諷は本当に帰りたいと思った事がない。それが事実だ。
「…はぁー。言ってしまえば、それが原因の1つになるんじゃないか、と俺は思ってるよ。」
諷は押し黙る。
窓から見えるいつもの風景に帰りたいのか?と自分に問いかけてみた事はある。答えはそこまででもない、だった。
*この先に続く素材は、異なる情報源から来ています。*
(** C7.  Query 5 with threshold [N], run at the instant [now]: its rows are
    the selected columns of exactly the listings whose expiry day minus the
    current (UTC) day is at most [N], each as often as the table holds it,
    in ascending order of expiry date; the time of day of [now] plays no
    part, so two instants of one day give the same answer. *)
Theorem query5_expiring_soon (now N : Z) (d : db) :
  query5 now N d = map expiring_columns (query5_rows now N d)
  /\ Permutation (query5_rows now N d)
       (filter (fun f => toordinal (Food.Expiry_Date f) - toordinal (utc_date now) <=? N)
               (food_listings d))
  /\ (forall f, In f (query5_rows now N d) <->
                In f (food_listings d) /\
                toordinal (Food.Expiry_Date f) - toordinal (utc_date now) <= N)
  /\ StronglySorted
       (fun a b => toordinal (e_Expiry_Date a) <= toordinal (e_Expiry_Date b))
       (query5 now N d)
  /\ (forall now', utc_date now' = utc_date now ->
                   query5 now' N d = query5 now N d).
Proof.
  split; [reflexivity |].
  split; [rewrite query5_rows_calendar; apply ORDER_BY_perm |].
  split.
  { intros f. rewrite query5_rows_calendar, ORDER_BY_In, filter_In, Z.leb_le.
    tauto. }
  split.
  { unfold query5, query5_rows.
    apply StronglySorted_map with (R := fun a b => expiry_leb a b = true).
    - intros a b H. unfold expiry_leb in H. apply Z.leb_le in H. exact H.
    - apply ORDER_BY_sorted; [apply expiry_leb_total | apply expiry_leb_trans]. }
  intros now' Hday. unfold query5.
  rewrite !query5_rows_calendar, Hday. reflexivity.
Qed.

(** ** The handlers *)

Arguments execute : simpl never.

Ltac run_python :=
  cbv beta iota zeta delta
    [press add_provider add_food add_claim update_contact update_quantity
     update_status delete_provider delete_food delete_claim try_except bind
     run_write get_conn show cache_data_clear ret fetch_df read_through
     remember] in *;
  simpl in *.

Lemma app_one_neq {A : Type} (l : list A) (x : A) : (l ++ [x])%list <> l.
Proof.
  intros H. apply (f_equal (@List.length A)) in H.
  rewrite length_app in H. simpl in H. lia.
Qed.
帰れるなら帰ってもいいかな、位の気持ちじゃもう帰れないという事だろうか。
「…僕はふうちゃんには帰ってほしいと思ってる。」
唐突に道護が口を開く。道護にしては珍しく諷の事について言い切る。その事に諷は何だかチクリとした痛みを感じた。
「…私もできれば帰りたいけど…。」
道護に拒絶されてまでここに居たい訳じゃない。諷は道護の負担になる事は望みたくなんてなかった。
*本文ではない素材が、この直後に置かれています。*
(** X12. Two requests that fail with retryable errors and a third that
    succeeds: the upload returns the result of the third request, after
    delays of 2000 and 4000 ms. *)
Theorem upload_succeeds_on_third_request blob w v e0 e1 r :
  configured (config (env w)) = true ->
  validateVideo blob = inr v -> valid v = true ->
  (forall k, (k < 3)%nat -> navigator_onLine (env w) (k + onLine_reads w) = true) ->
  attempt (xhr_outcome (env w) (0 + xhr_sends w)) = inl e0 ->
  attempt (xhr_outcome (env w) (1 + xhr_sends w)) = inl e1 ->
  attempt (xhr_outcome (env w) (2 + xhr_sends w)) = inr r ->
  isRetryableError e0 = true -> isRetryableError e1 = true ->
  let o := uploadToCloudinary blob 0 w in
  result o = inr r /\ sleeps (trace o) = [2000; 4000] /\
  List.length (sends (trace o)) = 3%nat.
Proof.
  intros Hc Hv Hvalid Hon H0 H1 H2 R0 R1. cbv zeta.
  assert (L1 : 0 < MAX_RETRIES) by (unfold MAX_RETRIES; lia).
  assert (L2 : 0 + 1 < MAX_RETRIES) by (unfold MAX_RETRIES; lia).
  rewrite (upload_retries blob 0 w v e0 Hc Hv Hvalid (Hon 0%nat ltac:(lia)) H0 L1 R0).
  rewrite (upload_retries blob (0 + 1) (sent w) v e1
             Hc Hv Hvalid (Hon 1%nat ltac:(lia)) H1 L2 R1).
  rewrite (upload_succeeds blob (0 + 1 + 1) (sent (sent w)) v r
             Hc Hv Hvalid (Hon 2%nat ltac:(lia)) H2).
  repeat split.
Qed.

(** X13. Going offline between two attempts ends the upload: when the
    reachability signal reads offline at the check of a retry, the upload
    throws the offline error after the one delay, without sending again. The
    text of that error contains [connection] and would pass for retryable,
    but it is thrown outside the [try] block and is never retried. *)
Theorem offline_during_retry_ends_the_upload blob rc w v e :
  configured (config (env w)) = true ->
  validateVideo blob = inr v -> valid v = true ->
  navigator_onLine (env w) (onLine_reads w) = true ->
  attempt (xhr_outcome (env w) (xhr_sends w)) = inl e ->
  rc < MAX_RETRIES -> isRetryableError e = true ->
  navigator_onLine (env w) (1 + onLine_reads w) = false ->
  let o := uploadToCloudinary blob rc w in
  result o = inl (new_Error OFFLINE) /\
  sleeps (trace o) = [RETRY_DELAY * (rc + 1)] /\
  sends (trace o) = [request (config (env w)) blob] /\
  isRetryableError (new_Error OFFLINE) = true.
Proof.
  intros Hc Hv Hvalid Hon Ha Hlt Hr Hoff. cbv zeta.
  rewrite (upload_retries blob rc w v e Hc Hv Hvalid Hon Ha Hlt Hr).
  rewrite (upload_offline blob (rc + 1) (sent w) v Hc Hv Hvalid Hoff).
  repeat split.
Qed.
「ふうちゃん、そういう意味じゃないよ?ここに居てくれるのは少しも負担じゃないからね。…ただ、ふうちゃんには元の世界の中で笑っててほしいな、って意味だよ?」
道護が声に出してもいない諷の気持ちを読んだかのように諷に向き直る。
「う、ん。」
負担になりたくないのに、諷の何もかもが道護任せな事に歯痒くもある。
「…お前らは相変わらず、か。…もし、諷ちゃんの気持ちで行き来できるのだとしたら、帰れない事も無いんじゃねぇかと思う。」
「そ、うなんですか?」
諷は期待に満ちてオーナーを見る。
「ちょっと考えてみれば行き着くだろう?諷ちゃんが本当に居たいと思う場所が諷ちゃんの世界になる。それだけだ。」
「…ちょっと意味が分からない…。」
諷は軽く頭を押さえる。解決したようで何も解決できていないような…。
「つまり、ふうちゃんに本当に帰りたいって思わせれば帰せる、という事か…。」
「…そうなるが、…ただ、諷ちゃんがアランドの世界で生きたいと思ったら2度とコランドには戻れねぇだろうな…。」
「え?何で?オーナーもミチくんも行き来できるんですよね?」
諷の疑問に明らかに、しまった!という顔をするオーナーとそれを咎めるように鋭く睨む道護に諷は困惑する。
「…俺らには条件が色々あってだな、…その、まぁ、なんだ、…道護に聞いてくれよ。」
オーナーは歯切れ悪くそう言うが、さっきからそんなオーナーを睨んでいる道護にはちょっと聞き難い。
黙って2人を見ていると降参、とばかりにオーナーが席を立ちつつ一言残す。